Motivating leaders are dynamic people who can flex their leadership style to match each person's needs. These leaders are often relationship builders. They are more interested in finding what motivates each employee to reach high levels of performance. Motivating leaders care about the whole person and not only the employee's role. In short, highly motivating leaders are social leaders who care about people and results.

Today's leaders rely on a vast array of habits to help their team accomplish great things.

1. Promote Purpose

Purpose is an intrinsic motivator. Motivating leaders focus not only on organizational purpose, but on helping employees learn what their purpose is and how they contribute to business outcomes. New research from Imperative finds that purpose-oriented workers stay with organizations 20 percent longer, are 50 percent more likely to be in leadership positions, 47 percent more likely to promote other people's work, and have high levels of fulfillment in their work by 64 percent.

Promoting purpose helps employees find lasting motivation in their work and outside of it, too.

2. Reinforce Relatedness

Our brains are wired to think about relationships. It is what neuroscientists call the "default network." The default network automatically activates and drives us to think about the relationships in our lives. Even the history of humanity reveals that we are driven to develop relationships with others. They were, after all, a way of survival for our ancestors.

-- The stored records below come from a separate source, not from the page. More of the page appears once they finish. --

(** * The CLF-QP network of neural_clf: Lyapunov network, learned controller,
      relaxed CLF quadratic program, losses and the training schedule.

    Tensors are nested lists of reals: a batch [B, n] is a list of B rows, a
    batch of matrices [B, r, c] is a list of B lists of rows.  Floating-point
    numbers are idealised as real numbers.  Shape errors that torch raises
    are made explicit through the error monad [res]. *)

From Stdlib Require Import Reals Lra Lia List.
From stdpp Require Import gmap strings.
Import ListNotations.
Open Scope R_scope.

(** ** Exceptions *)

Inductive exn : Type :=
| AssertionError (msg : string)
| IndexError
| ShapeError
| AttributeError
| ZeroDivisionError
| SolverError.

Inductive res (A : Type) : Type :=
| Ok (a : A)
| Raise (e : exn).
Arguments Ok {A} a.
Arguments Raise {A} e.

#[global] Instance res_ret : MRet res := fun A a => Ok a.
#[global] Instance res_bind : MBind res := fun A B f m =>
  match m with
  | Ok a => f a
  | Raise e => Raise e
  end.

Fixpoint mapM_res {A B : Type} (f : A -> res B) (l : list A) : res (list B) :=
  match l with
  | [] => Ok []
  | a :: l' => b ← f a; bs ← mapM_res f l'; Ok (b :: bs)
  end.

(** Pointwise combination of two batches; the batch sizes must agree. *)
Fixpoint zipM {A B C : Type} (f : A -> B -> res C) (l : list A) (k : list B)
  : res (list C) :=
  match l, k with
  | [], [] => Ok []
  | a :: l', b :: k' => c ← f a b; cs ← zipM f l' k'; Ok (c :: cs)
  | _, _ => Raise ShapeError
  end.

Definition index {A : Type} (l : list A) (i : nat) : res A :=
  match l !! i with
  | Some a => Ok a
  | None => Raise IndexError
  end.

(** ** Tensor primitives *)

Module Tensor.

Abbreviation vec := (list R).
Abbreviation mat := (list (list R)).

Definition Rsum (v : vec) : R := fold_right Rplus 0 v.
Definition dot (u v : vec) : R := Rsum (zip_with Rmult u v).
Definition vadd (u v : vec) : vec := zip_with Rplus u v.
Definition vscale (a : R) (v : vec) : vec := map (Rmult a) v.
Definition mscale (a : R) (M : mat) : mat := map (vscale a) M.

Definition ncols (M : mat) : nat :=
  match M with
  | [] => 0%nat
  | r :: _ => length r
  end.

Definition matvec (M : mat) (v : vec) : vec := map (fun row => dot row v) M.

(** Row vector times matrix: the combination of the rows of [M] with the
    coefficients [a]. *)
Definition vecmat (a : vec) (M : mat) : vec :=
  fold_right vadd (replicate (ncols M) 0) (zip_with vscale a M).

Definition matmul (A M : mat) : mat := map (fun a => vecmat a M) A.

(** The shape test of a matrix product: every row of [A] is as long as [M]
    has rows, and [M] is rectangular. *)
Definition matmul_ok (A M : mat) : bool :=
  forallb (fun a => Nat.eqb (length a) (length M)) A
  && forallb (fun r => Nat.eqb (length r) (ncols M)) M.

Definition matmul_chk (A M : mat) : res mat :=
  if matmul_ok A M then Ok (matmul A M) else Raise ShapeError.

(** torch.bmm: batched matrix product. *)
Definition bmm (As Ms : list mat) : res (list mat) := zipM matmul_chk As Ms.

(** torch.diag_embed on one batch element. *)
Fixpoint diag_embed (s : vec) : mat :=
  match s with
  | [] => []
  | a :: s' => (a :: replicate (length s') 0) :: map (cons 0) (diag_embed s')
  end.

(** tensor.T of a two-dimensional tensor. *)
Fixpoint transpose (M : mat) : mat :=
  match M with
  | [] => []
  | r :: M' =>
      match M' with
      | [] => map (fun a => [a]) r
      | _ => zip_with cons r (transpose M')
      end
  end.

(** unsqueeze(-1) of one row: [n] becomes [n, 1]. *)
Definition unsqueeze_last (v : vec) : mat := map (fun a => [a]) v.

(** Broadcasting of one dimension: equal sizes combine pointwise, a size
    of one is stretched, anything else is an error. *)
Definition bcast {A : Type} (op : A -> A -> res A) (u v : list A)
  : res (list A) :=
  if Nat.eqb (length u) (length v) then zipM op u v
  else match u, v with
       | [a], _ => mapM_res (fun b => op a b) v
       | _, [b] => mapM_res (fun a => op a b) u
       | _, _ => Raise ShapeError
       end.

Definition bcast_vec (op : R -> R -> R) (u v : vec) : res vec :=
  bcast (fun a b => Ok (op a b)) u v.
Definition bcast_mat (op : R -> R -> R) (A M : mat) : res mat :=
  bcast (bcast_vec op) A M.

(** squeeze() of a column [m, 1] to [m].  A tensor that keeps a last
    dimension larger than one is outside the model and stops it. *)
Definition squeeze_last (M : mat) : res vec :=
  mapM_res (fun row => match row with
                       | [a] => Ok a
                       | _ => Raise ShapeError
                       end) M.

Definition relu (a : R) : R := Rmax 0 a.
Definition mean (v : vec) : R := Rsum v / INR (length v).

End Tensor.
Import Tensor.

(** ** Network layers *)

(** nn.Linear(in_features, out_features): weight is [out, in], bias [out]. *)
Record Linear : Type := {
  in_features : nat;
  out_features : nat;
  weight : mat;
  bias : vec
}.

Definition wf_linear (L : Linear) : bool :=
  Nat.eqb (length (weight L)) (out_features L)
  && forallb (fun r => Nat.eqb (length r) (in_features L)) (weight L)
  && Nat.eqb (length (bias L)) (out_features L).

(** One row through a linear layer. *)
Definition linear_row (L : Linear) (x : vec) : vec :=
  vadd (matvec (weight L) x) (bias L).

(** A batch through a linear layer; the last dimension must be in_features. *)
Definition linear (L : Linear) (x : list vec) : res (list vec) :=
  if forallb (fun r => Nat.eqb (length r) (in_features L)) x
  then Ok (map (linear_row L) x)
  else Raise ShapeError.

Definition d_tanh_dx (t : vec) : mat := diag_embed (map (fun a => 1 - a ^ 2) t).

(** ** The relaxed CLF quadratic program *)

(** Values of the cvxpy parameters for one batch element.  A
    cp.Parameter(1) holds a single number and is modelled by it. *)
Record QPParams : Type := {
  p_L_f_Vs : list R;
  p_L_g_Vs : list vec;
  p_V : R;
  p_u_nominal : vec;
  p_relaxation_penalty : R
}.

(** Values of the decision variables: the control input and one relaxation
    per scenario. *)
Record QPVars : Type := {
  v_u : vec;
  v_clf_relaxations : list R
}.

Record Problem : Type := {
  objective : QPParams -> QPVars -> R;
  constraints : list (QPParams -> QPVars -> Prop)
}.

Record CvxpyLayer : Type := {
  layer_problem : Problem;
  layer_n_scenarios : nat;
  layer_n_controls : nat
}.

Definition sum_squares (v : vec) : R := Rsum (map (fun a => a ^ 2) v).

(** The two constraints appended for scenario [i]. *)
Definition clf_constraints_at (clf_lambda : R) (i : nat)
  : list (QPParams -> QPVars -> Prop) :=
  [ (fun p v => nth i (p_L_f_Vs p) 0 + dot (nth i (p_L_g_Vs p) []) (v_u v)
                + clf_lambda * p_V p - nth i (v_clf_relaxations v) 0 <= 0);
    (fun p v => nth i (v_clf_relaxations v) 0 >= 0) ].

Definition control_bound (G_u : mat) (h_u : vec) : QPParams -> QPVars -> Prop :=
  fun _ v => Forall2 Rle (matvec G_u (v_u v)) h_u.

Definition qp_objective (n_scenarios : nat) : QPParams -> QPVars -> R :=
  fold_left
    (fun obj i => fun p v =>
       obj p v + p_relaxation_penalty p * nth i (v_clf_relaxations v) 0)
    (seq 0 n_scenarios)
    (fun p v => sum_squares (zip_with Rminus (v_u v) (p_u_nominal p))).

(** Assembles the problem as __init__ does; a control-bound matrix whose
    rows are not n_controls long is refused by the product G_u @ u. *)
Definition build_problem (n_scenarios n_controls : nat) (clf_lambda : R)
    (G_u : mat) (h_u : vec) : res Problem :=
  let constraints := flat_map (clf_constraints_at clf_lambda) (seq 0 n_scenarios) in
  constraints ←
    (if Nat.ltb 0 (length G_u) then
       if forallb (fun r => Nat.eqb (length r) n_controls) G_u
       then Ok (constraints ++ [control_bound G_u h_u])
       else Raise ShapeError
     else Ok constraints);
  Ok {| objective := qp_objective n_scenarios; constraints := constraints |}.

(** A point of the problem: variables of the declared shapes that satisfy
    every constraint. *)
Definition feasible (layer : CvxpyLayer) (p : QPParams) (v : QPVars) : Prop :=
  length (v_u v) = layer_n_controls layer
  /\ length (v_clf_relaxations v) = layer_n_scenarios layer
  /\ Forall (fun c => c p v) (constraints (layer_problem layer)).

Definition qp_optimal (layer : CvxpyLayer) (p : QPParams) (v : QPVars) : Prop :=
  feasible layer p v
  /\ forall v', feasible layer p v' ->
       objective (layer_problem layer) p v <= objective (layer_problem layer) p v'.

(** ** The network object *)

Definition Scenario : Type := gmap string R.

Record CLF_K_QP_Net : Type := {
  dynamics : list vec -> Scenario -> list vec * list mat;
  u_nominal : list vec -> Scenario -> list vec;
  scenarios : list Scenario;
  nominal_scenario : Scenario;
  x_goal : mat;
  u_eq : mat;
  Vfc_layer_1 : Linear;
  Vfc_layer_2 : Linear;
  K1fc_layer_1 : Linear;
  K1fc_layer_2 : Linear;
  K2fc_layer_1 : Linear;
  K2fc_layer_2 : Linear;
  n_controls : nat;
  clf_lambda : R;
  clf_relaxation_penalty : R;
  G_u : mat;
  h_u : vec;
  use_QP : bool;
  qp_layer : CvxpyLayer;
  (** attributes that were not set by __init__ but assigned later *)
  extra_attrs : gmap string R
}.

Definition set_use_QP (b : bool) (net : CLF_K_QP_Net) : CLF_K_QP_Net :=
  {| dynamics := dynamics net; u_nominal := u_nominal net;
     scenarios := scenarios net; nominal_scenario := nominal_scenario net;
     x_goal := x_goal net; u_eq := u_eq net;
     Vfc_layer_1 := Vfc_layer_1 net; Vfc_layer_2 := Vfc_layer_2 net;
     K1fc_layer_1 := K1fc_layer_1 net; K1fc_layer_2 := K1fc_layer_2 net;
     K2fc_layer_1 := K2fc_layer_1 net; K2fc_layer_2 := K2fc_layer_2 net;
     n_controls := n_controls net; clf_lambda := clf_lambda net;
     clf_relaxation_penalty := clf_relaxation_penalty net;
     G_u := G_u net; h_u := h_u net; use_QP := b;
     qp_layer := qp_layer net; extra_attrs := extra_attrs net |}.

Definition set_clf_lambda (a : R) (net : CLF_K_QP_Net) : CLF_K_QP_Net :=
  {| dynamics := dynamics net; u_nominal := u_nominal net;
     scenarios := scenarios net; nominal_scenario := nominal_scenario net;
     x_goal := x_goal net; u_eq := u_eq net;
     Vfc_layer_1 := Vfc_layer_1 net; Vfc_layer_2 := Vfc_layer_2 net;
     K1fc_layer_1 := K1fc_layer_1 net; K1fc_layer_2 := K1fc_layer_2 net;
     K2fc_layer_1 := K2fc_layer_1 net; K2fc_layer_2 := K2fc_layer_2 net;
     n_controls := n_controls net; clf_lambda := a;
     clf_relaxation_penalty := clf_relaxation_penalty net;
     G_u := G_u net; h_u := h_u net; use_QP := use_QP net;
     qp_layer := qp_layer net; extra_attrs := extra_attrs net |}.

Definition set_clf_relaxation_penalty (a : R) (net : CLF_K_QP_Net) : CLF_K_QP_Net :=
  {| dynamics := dynamics net; u_nominal := u_nominal net;
     scenarios := scenarios net; nominal_scenario := nominal_scenario net;
     x_goal := x_goal net; u_eq := u_eq net;
     Vfc_layer_1 := Vfc_layer_1 net; Vfc_layer_2 := Vfc_layer_2 net;
     K1fc_layer_1 := K1fc_layer_1 net; K1fc_layer_2 := K1fc_layer_2 net;
     K2fc_layer_1 := K2fc_layer_1 net; K2fc_layer_2 := K2fc_layer_2 net;
     n_controls := n_controls net; clf_lambda := clf_lambda net;
     clf_relaxation_penalty := a;
     G_u := G_u net; h_u := h_u net; use_QP := use_QP net;
     qp_layer := qp_layer net; extra_attrs := extra_attrs net |}.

Relatedness is finding meaningful relationships with a group of people. Relatedness helps us feel like we belong. Relatedness at work helps shape a positive attitude towards work. Frequent, satisfying interactions with colleagues motivates us to step up our game and do our best work.

3. Tailor Motivators

An important aspect of being a motivating leader is knowing what motivates each person. You need to purposefully learn what motivates each individual on your team. Then, spend time tailoring your leadership style to help get the best performance from each person.

Some people are motivated by a promotion while others find meaningful work more important.

4. Cultivate an Optimistic Climate

Your leadership style has the greatest impact on how employees feel about work. Highly motivating leaders work intentionally to craft a climate that feels optimistic. Such an environment gives people hope that good things will come from their hard work.

You can cultivate an optimistic climate by doing any of the items included in this list.

5. Promote Positive Identity

Work shapes how you feel about yourself. If work is going well, you'll likely see how you positively contribute to the good. The opposite is true, too. Help promote a positive identity in your employees by helping them understand the effects of their work on business results.

Encourage employees. Share your appreciation for their accomplishments and contributions. When your leadership helps others feel good about themselves their motivation increases.

6. Create Clarity

Perhaps the simplest action in this list is to create clarity. Help employees clearly understand the team's goals. Constantly communicate work priorities. Help employees prioritize their work if needed. And like the above item, give feedback to employees. Let them know what they're doing that works and what needs to change. Have regular conversations about the team's purpose.

7. Support Work-Life Mix

Start-up company, BambooHR has an anti-workaholic policy. It's designed to promote employees making time to do things they enjoy outside of work. The reason behind this policy, or belief, is that employees who are satisfied with their personal world perform better in their professional one.

Show you care about a positive mix between your employees' personal and professional worlds. This signals you are mindful of their life outside work. This is highly motivating.

As a motivating leader, you work tirelessly to inspire people. You're self-less. You are results driven. While leadership focuses on the "soft" side of business, it's done so to create hard results. At the same time, it's done to create a meaningful work experience.